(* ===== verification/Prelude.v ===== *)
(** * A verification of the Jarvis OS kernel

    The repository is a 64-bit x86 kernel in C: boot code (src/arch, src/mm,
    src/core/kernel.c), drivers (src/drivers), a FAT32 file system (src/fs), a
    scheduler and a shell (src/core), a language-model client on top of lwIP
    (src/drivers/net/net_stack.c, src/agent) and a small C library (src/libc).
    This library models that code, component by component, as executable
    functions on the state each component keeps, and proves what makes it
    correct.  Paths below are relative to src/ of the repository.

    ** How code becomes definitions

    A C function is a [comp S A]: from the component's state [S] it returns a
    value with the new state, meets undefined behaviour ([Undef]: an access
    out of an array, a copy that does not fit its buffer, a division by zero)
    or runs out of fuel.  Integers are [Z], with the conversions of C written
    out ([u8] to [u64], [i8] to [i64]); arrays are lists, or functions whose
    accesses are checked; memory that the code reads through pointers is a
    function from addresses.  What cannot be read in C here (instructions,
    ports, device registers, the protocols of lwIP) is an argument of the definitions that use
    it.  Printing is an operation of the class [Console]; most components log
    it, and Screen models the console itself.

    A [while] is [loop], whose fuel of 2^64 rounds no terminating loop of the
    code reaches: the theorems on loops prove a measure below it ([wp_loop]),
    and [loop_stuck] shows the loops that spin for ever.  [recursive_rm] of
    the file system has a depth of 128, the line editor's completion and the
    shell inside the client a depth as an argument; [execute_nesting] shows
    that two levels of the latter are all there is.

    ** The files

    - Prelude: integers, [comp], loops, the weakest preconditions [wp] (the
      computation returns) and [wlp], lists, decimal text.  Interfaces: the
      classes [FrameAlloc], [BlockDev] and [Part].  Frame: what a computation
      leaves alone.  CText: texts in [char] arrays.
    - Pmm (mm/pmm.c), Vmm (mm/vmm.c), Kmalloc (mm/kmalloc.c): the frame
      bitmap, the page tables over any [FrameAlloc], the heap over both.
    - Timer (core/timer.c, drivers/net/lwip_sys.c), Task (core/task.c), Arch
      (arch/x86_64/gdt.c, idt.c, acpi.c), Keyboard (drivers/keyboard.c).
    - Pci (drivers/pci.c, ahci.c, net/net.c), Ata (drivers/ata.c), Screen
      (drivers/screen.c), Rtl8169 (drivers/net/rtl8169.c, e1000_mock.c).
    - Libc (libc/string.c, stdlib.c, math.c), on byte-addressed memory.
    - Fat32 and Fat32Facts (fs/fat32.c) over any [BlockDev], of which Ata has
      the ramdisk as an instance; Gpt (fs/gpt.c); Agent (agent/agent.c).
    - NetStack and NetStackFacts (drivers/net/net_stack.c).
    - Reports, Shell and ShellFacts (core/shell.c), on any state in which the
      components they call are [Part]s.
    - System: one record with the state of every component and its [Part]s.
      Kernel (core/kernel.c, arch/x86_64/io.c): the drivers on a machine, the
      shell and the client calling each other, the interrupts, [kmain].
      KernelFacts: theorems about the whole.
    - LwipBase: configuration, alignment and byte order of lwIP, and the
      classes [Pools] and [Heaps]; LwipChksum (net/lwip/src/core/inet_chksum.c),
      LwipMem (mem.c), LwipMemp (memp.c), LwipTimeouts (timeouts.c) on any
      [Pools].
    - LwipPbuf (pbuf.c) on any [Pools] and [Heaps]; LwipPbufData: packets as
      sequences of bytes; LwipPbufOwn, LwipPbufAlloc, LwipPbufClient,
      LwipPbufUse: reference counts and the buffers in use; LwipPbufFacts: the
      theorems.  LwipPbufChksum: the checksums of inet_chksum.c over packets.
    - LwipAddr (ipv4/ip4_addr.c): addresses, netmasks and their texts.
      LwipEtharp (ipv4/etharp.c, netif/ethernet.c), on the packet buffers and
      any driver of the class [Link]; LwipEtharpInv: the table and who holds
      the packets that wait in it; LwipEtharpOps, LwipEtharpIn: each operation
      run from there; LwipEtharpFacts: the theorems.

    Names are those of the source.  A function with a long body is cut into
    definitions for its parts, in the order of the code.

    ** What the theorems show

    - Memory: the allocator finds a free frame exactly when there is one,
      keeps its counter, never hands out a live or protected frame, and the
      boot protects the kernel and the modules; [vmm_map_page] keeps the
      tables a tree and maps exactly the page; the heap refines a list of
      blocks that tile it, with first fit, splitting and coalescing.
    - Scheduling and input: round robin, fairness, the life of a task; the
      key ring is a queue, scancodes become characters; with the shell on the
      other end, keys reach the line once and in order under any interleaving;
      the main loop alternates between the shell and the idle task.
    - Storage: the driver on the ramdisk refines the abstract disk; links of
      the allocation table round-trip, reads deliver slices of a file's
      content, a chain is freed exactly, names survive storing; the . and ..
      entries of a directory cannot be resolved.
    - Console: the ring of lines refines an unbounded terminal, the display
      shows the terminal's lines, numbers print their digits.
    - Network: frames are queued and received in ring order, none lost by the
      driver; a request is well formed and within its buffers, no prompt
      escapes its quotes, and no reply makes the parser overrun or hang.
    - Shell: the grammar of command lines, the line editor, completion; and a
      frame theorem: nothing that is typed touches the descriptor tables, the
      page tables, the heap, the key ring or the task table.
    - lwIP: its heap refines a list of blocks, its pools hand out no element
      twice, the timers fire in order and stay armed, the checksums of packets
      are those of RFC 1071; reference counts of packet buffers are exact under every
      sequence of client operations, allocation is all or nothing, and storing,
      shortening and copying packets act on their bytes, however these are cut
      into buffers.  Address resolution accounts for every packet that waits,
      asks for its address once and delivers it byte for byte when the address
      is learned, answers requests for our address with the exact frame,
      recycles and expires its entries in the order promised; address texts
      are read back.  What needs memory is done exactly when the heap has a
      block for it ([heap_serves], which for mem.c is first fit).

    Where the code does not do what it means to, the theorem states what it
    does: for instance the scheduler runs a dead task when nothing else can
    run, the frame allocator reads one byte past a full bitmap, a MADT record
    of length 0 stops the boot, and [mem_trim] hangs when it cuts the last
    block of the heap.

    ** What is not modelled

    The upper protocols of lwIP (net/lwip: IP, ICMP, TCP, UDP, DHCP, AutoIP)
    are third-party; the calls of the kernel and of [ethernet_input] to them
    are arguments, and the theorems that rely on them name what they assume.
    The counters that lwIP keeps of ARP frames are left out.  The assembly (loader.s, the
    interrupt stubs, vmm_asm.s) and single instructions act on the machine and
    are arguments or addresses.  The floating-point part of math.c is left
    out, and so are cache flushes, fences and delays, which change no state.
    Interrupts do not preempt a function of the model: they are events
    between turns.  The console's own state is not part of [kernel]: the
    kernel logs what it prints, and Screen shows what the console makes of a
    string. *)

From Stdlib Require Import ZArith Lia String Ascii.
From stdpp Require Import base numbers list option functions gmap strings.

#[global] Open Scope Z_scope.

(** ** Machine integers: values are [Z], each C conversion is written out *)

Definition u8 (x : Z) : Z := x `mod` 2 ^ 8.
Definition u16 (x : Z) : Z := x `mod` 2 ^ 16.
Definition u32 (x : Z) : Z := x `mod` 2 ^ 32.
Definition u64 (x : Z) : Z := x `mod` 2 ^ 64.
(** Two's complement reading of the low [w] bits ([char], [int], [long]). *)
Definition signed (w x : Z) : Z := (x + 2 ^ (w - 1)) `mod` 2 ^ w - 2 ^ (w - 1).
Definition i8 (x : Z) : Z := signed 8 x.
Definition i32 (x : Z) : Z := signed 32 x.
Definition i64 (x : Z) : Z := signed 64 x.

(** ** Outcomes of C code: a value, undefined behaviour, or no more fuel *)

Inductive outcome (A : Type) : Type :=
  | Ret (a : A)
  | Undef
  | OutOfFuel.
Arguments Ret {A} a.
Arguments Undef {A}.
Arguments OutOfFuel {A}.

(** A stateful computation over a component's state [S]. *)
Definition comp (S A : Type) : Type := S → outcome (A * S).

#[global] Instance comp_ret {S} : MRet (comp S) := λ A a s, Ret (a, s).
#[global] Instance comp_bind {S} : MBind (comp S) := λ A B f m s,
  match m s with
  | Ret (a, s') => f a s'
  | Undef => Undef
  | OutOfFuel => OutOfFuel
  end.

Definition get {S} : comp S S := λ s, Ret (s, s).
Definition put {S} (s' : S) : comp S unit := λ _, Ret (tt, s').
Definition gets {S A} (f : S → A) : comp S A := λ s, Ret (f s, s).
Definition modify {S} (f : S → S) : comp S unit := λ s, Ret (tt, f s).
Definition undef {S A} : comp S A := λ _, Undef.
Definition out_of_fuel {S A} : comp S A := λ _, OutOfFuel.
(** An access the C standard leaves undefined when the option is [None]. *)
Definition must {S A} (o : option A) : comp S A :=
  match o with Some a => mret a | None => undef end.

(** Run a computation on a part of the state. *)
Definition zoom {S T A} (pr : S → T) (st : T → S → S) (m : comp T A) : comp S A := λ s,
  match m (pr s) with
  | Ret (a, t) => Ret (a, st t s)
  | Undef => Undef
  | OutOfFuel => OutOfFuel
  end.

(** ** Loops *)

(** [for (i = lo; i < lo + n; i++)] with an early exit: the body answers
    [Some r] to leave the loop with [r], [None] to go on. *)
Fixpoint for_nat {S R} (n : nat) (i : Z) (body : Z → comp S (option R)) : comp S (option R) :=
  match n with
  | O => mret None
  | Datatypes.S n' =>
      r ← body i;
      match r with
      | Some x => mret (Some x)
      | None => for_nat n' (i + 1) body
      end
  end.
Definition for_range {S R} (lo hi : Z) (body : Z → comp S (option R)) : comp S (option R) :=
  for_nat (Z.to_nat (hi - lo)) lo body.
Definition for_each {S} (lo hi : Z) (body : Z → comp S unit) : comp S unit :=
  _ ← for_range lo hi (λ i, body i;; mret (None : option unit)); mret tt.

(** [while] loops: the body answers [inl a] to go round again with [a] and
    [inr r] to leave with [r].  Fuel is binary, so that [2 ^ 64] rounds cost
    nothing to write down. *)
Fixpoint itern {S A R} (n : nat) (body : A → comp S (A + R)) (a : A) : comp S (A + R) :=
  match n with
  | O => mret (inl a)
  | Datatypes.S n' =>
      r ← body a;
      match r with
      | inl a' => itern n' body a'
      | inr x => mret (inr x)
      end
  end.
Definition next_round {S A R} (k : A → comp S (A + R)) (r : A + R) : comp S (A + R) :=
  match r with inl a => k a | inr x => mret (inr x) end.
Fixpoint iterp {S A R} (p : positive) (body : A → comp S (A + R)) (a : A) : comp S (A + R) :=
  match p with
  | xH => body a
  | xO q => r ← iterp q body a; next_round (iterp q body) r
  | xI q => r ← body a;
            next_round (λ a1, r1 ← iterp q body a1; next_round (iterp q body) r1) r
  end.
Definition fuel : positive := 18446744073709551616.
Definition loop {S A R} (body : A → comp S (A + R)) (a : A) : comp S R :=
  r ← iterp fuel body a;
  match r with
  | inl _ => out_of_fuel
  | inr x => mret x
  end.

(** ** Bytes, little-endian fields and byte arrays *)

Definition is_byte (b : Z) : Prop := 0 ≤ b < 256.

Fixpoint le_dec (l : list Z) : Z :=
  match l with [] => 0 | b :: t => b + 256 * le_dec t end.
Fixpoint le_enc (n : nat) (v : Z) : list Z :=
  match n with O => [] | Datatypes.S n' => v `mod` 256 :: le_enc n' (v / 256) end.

------------------------------------------------------------

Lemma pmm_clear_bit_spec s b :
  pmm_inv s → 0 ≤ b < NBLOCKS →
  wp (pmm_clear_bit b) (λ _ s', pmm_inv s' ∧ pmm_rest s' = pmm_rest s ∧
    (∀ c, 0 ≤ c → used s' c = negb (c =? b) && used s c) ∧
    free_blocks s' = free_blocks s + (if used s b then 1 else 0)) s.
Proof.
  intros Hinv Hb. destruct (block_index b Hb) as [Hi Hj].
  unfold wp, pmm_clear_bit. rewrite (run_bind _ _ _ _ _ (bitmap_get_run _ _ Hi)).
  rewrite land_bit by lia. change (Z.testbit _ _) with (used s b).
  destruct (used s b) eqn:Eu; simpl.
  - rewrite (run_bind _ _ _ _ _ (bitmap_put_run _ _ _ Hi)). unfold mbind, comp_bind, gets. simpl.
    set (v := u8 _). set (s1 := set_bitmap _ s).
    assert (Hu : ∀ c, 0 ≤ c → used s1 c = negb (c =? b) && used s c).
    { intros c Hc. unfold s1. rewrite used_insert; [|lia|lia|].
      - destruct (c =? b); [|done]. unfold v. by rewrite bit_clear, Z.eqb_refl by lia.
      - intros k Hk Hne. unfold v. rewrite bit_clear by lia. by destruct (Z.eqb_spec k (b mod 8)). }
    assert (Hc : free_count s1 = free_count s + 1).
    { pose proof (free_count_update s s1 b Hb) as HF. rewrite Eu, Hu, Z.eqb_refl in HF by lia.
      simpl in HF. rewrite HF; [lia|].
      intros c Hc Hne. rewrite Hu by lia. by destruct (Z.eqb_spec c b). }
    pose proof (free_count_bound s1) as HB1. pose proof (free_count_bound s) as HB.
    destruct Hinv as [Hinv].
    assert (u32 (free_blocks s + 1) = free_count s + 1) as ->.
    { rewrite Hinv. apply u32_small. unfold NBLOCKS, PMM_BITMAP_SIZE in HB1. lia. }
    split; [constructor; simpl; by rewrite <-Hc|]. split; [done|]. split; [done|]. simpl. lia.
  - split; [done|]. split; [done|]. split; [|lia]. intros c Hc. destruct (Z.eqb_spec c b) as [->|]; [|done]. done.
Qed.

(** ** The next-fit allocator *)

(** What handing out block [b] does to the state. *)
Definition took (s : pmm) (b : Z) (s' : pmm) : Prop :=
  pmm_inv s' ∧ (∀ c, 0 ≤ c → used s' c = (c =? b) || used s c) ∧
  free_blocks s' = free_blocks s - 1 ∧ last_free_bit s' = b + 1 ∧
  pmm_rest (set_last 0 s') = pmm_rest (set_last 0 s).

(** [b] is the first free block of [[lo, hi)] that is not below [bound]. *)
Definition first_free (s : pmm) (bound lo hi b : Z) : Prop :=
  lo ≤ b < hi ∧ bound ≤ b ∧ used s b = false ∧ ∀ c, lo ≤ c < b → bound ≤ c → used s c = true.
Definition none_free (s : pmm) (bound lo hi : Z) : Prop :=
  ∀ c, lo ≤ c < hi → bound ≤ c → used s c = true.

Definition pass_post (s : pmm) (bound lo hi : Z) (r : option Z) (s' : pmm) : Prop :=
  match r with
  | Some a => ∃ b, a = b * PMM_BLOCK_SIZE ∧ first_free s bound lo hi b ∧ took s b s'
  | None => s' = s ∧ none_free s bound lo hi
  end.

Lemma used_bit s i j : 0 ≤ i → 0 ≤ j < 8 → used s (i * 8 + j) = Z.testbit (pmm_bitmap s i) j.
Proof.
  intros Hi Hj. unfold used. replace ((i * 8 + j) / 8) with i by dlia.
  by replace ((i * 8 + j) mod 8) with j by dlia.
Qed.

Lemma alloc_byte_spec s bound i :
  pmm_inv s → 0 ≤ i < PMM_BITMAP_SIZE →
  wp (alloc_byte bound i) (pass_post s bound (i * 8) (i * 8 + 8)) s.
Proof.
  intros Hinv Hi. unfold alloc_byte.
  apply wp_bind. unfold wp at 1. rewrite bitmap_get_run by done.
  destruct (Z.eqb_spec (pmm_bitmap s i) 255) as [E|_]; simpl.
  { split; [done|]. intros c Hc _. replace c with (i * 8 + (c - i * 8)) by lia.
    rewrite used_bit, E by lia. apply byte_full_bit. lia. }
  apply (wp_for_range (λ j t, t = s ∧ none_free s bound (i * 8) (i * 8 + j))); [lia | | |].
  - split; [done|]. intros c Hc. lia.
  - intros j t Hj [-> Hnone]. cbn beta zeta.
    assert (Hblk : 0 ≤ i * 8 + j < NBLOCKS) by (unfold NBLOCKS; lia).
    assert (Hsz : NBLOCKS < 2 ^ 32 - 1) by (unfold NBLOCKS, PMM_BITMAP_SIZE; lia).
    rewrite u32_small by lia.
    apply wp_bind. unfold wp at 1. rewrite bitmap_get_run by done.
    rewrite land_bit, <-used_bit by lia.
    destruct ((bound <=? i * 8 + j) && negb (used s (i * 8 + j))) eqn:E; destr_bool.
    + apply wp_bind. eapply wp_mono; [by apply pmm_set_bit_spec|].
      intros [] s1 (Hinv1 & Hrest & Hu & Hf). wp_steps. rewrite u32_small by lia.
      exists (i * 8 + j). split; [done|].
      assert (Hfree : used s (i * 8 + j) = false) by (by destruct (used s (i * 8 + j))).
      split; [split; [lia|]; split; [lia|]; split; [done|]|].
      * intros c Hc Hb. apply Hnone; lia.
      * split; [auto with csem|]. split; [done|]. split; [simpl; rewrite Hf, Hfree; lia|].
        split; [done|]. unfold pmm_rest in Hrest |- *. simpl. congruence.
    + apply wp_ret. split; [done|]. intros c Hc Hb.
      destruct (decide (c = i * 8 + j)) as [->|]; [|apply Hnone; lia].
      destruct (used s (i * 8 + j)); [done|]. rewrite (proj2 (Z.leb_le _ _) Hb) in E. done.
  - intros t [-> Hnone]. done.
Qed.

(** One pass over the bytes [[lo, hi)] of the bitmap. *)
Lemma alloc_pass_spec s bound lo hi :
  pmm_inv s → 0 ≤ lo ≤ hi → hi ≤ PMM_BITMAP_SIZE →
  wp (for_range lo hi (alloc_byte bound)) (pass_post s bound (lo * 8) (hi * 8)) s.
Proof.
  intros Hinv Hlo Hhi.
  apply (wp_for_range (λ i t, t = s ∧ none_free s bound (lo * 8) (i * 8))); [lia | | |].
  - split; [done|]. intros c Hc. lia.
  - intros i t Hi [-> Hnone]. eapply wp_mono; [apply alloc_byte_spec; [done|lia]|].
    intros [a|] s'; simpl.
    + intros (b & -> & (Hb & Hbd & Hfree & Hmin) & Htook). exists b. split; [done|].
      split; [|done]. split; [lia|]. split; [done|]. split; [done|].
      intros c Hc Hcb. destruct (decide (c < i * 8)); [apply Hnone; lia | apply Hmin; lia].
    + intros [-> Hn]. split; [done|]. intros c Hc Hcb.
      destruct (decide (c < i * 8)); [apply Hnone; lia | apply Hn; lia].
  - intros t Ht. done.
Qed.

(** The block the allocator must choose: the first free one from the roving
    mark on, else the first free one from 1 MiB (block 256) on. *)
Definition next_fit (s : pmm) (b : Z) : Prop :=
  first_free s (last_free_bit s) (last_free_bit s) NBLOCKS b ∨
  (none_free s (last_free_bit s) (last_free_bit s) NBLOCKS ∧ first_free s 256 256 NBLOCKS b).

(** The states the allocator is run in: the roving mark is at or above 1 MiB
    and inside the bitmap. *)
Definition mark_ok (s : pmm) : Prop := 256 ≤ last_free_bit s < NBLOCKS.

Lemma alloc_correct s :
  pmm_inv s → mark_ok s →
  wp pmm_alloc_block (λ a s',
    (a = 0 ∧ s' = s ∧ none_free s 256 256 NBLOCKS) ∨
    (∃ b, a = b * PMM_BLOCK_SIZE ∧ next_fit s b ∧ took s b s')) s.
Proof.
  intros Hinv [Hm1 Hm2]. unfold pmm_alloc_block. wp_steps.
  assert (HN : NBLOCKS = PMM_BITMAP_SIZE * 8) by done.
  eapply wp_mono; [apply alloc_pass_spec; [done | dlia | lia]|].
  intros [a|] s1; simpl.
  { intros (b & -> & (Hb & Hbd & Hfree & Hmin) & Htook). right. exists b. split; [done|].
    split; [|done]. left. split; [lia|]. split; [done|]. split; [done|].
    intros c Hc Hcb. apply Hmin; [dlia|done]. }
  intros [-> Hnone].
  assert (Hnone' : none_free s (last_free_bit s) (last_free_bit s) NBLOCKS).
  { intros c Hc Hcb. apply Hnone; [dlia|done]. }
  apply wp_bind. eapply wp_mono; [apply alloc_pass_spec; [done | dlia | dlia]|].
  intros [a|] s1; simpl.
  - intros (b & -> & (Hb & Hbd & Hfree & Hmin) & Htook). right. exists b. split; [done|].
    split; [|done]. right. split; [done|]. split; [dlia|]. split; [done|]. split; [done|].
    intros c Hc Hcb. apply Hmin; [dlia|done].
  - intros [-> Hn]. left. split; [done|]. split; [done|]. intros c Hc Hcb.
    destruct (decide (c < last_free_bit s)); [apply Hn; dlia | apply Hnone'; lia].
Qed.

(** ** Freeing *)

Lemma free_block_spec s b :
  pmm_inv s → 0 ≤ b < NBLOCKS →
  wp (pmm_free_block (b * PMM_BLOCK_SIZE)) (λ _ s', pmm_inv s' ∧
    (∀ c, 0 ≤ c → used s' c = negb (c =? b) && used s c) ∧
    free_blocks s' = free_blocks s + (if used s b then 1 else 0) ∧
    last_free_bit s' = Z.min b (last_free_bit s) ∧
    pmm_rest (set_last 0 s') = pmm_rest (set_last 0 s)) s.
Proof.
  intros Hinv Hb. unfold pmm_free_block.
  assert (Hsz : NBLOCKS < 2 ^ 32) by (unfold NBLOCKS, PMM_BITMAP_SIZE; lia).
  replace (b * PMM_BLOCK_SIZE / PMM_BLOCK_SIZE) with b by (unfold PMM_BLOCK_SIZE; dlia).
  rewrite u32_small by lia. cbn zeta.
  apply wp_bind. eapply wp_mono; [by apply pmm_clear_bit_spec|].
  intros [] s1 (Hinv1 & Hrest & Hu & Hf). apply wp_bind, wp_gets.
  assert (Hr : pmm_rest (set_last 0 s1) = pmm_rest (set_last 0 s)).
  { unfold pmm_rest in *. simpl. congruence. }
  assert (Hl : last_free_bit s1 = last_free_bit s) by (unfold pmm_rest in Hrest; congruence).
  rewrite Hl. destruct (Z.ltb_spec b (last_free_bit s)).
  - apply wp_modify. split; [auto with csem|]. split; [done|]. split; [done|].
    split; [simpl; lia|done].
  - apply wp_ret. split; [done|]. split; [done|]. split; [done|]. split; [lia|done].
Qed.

------------------------------------------------------------

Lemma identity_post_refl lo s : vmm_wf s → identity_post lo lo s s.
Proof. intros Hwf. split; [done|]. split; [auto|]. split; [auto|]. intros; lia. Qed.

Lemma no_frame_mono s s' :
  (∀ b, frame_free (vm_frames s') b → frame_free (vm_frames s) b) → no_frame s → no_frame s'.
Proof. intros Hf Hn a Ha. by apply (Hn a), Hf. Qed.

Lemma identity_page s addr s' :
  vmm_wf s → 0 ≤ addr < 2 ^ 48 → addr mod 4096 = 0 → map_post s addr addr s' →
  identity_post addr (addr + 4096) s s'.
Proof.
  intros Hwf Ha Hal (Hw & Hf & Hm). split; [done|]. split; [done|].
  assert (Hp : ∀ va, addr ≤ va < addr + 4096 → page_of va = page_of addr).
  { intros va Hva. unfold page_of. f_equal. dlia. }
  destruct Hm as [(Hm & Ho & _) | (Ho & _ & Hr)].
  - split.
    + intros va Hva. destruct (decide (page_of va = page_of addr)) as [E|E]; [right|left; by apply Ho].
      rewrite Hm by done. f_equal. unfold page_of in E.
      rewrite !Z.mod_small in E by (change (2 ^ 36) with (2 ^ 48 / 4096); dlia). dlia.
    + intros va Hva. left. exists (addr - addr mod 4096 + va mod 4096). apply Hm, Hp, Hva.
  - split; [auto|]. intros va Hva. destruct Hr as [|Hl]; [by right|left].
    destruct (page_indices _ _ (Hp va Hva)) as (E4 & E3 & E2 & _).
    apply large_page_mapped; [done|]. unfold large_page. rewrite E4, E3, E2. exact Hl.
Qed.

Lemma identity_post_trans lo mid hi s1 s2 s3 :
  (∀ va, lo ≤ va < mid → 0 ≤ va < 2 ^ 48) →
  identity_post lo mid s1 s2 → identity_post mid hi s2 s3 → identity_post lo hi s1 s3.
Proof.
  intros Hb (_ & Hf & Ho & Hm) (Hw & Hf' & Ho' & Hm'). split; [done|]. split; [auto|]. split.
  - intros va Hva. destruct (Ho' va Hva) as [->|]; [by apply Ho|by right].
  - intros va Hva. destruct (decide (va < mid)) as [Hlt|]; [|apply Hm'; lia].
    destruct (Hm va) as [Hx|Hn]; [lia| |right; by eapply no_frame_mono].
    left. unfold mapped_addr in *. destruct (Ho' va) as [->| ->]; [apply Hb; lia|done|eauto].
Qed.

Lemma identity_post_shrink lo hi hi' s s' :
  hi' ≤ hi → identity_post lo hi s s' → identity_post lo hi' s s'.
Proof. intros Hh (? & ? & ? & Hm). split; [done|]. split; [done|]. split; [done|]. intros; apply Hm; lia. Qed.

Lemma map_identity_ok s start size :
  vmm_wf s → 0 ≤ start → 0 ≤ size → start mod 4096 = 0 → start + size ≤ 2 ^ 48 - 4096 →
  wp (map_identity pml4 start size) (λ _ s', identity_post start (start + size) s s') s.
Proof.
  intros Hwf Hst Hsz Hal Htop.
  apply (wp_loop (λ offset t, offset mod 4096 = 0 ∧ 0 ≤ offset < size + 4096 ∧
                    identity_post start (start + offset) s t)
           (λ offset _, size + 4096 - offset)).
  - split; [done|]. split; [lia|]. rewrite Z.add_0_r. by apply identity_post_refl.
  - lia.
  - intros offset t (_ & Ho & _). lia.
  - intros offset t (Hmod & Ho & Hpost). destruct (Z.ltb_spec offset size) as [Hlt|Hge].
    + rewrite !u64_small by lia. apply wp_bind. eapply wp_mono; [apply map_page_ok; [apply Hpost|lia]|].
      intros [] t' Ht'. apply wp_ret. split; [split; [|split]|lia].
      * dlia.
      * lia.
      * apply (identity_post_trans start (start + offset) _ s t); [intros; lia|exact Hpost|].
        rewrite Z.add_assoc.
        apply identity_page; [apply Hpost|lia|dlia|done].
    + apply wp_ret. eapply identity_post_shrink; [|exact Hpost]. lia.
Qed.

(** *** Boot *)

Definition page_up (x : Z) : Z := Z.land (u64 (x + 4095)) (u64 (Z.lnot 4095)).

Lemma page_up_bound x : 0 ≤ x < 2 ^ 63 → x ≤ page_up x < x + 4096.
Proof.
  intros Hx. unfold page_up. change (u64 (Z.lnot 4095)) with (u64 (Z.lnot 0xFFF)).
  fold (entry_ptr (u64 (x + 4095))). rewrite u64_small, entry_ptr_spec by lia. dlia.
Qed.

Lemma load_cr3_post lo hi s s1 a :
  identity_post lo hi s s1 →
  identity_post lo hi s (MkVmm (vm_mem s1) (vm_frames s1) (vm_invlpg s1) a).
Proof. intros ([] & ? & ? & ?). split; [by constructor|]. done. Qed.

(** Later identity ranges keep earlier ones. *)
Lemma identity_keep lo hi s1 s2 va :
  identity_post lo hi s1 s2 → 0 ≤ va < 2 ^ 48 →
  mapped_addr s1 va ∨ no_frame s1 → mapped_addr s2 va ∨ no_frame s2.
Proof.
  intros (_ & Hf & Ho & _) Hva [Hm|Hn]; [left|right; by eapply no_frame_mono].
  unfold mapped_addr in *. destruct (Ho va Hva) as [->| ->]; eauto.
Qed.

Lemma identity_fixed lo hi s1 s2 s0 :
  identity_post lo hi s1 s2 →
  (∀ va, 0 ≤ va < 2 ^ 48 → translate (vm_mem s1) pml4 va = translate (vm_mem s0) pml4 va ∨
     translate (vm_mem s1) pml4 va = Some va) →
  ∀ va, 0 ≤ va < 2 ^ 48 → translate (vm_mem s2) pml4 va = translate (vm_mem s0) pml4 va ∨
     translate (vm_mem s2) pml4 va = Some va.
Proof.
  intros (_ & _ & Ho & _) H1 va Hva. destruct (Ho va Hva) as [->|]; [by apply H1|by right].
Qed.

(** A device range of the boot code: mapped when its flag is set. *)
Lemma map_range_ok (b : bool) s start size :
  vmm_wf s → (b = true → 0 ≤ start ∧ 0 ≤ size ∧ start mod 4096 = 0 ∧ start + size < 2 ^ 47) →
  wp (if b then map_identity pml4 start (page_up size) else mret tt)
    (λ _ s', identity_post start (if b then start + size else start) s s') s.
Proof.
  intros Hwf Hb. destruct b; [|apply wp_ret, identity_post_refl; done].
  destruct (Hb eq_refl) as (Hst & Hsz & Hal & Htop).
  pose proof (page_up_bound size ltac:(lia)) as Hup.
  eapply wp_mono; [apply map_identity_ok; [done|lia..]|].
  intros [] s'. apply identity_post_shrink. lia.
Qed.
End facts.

------------------------------------------------------------

All lines above from the one with "Hm, Hp, Hva." to the one with "destruct (Hm va)", inclusive, should be copied exactly, and no other lines.

    + intros va Hva. left. exists (addr - addr mod 4096 + va mod 4096). apply Hm, Hp, Hva.
  - split; [auto|]. intros va Hva. destruct Hr as [|Hl]; [by right|left].
    destruct (page_indices _ _ (Hp va Hva)) as (E4 & E3 & E2 & _).
    apply large_page_mapped; [done|]. unfold large_page. rewrite E4, E3, E2. exact Hl.
Qed.

Lemma identity_post_trans lo mid hi s1 s2 s3 :
  (∀ va, lo ≤ va < mid → 0 ≤ va < 2 ^ 48) →
  identity_post lo mid s1 s2 → identity_post mid hi s2 s3 → identity_post lo hi s1 s3.
Proof.
  intros Hb (_ & Hf & Ho & Hm) (Hw & Hf' & Ho' & Hm'). split; [done|]. split; [auto|]. split.
  - intros va Hva. destruct (Ho' va Hva) as [->|]; [by apply Ho|by right].
  - intros va Hva. destruct (decide (va < mid)) as [Hlt|]; [|apply Hm'; lia].
    destruct (Hm va) as [Hx|Hn]; [lia| |right; by eapply no_frame_mono].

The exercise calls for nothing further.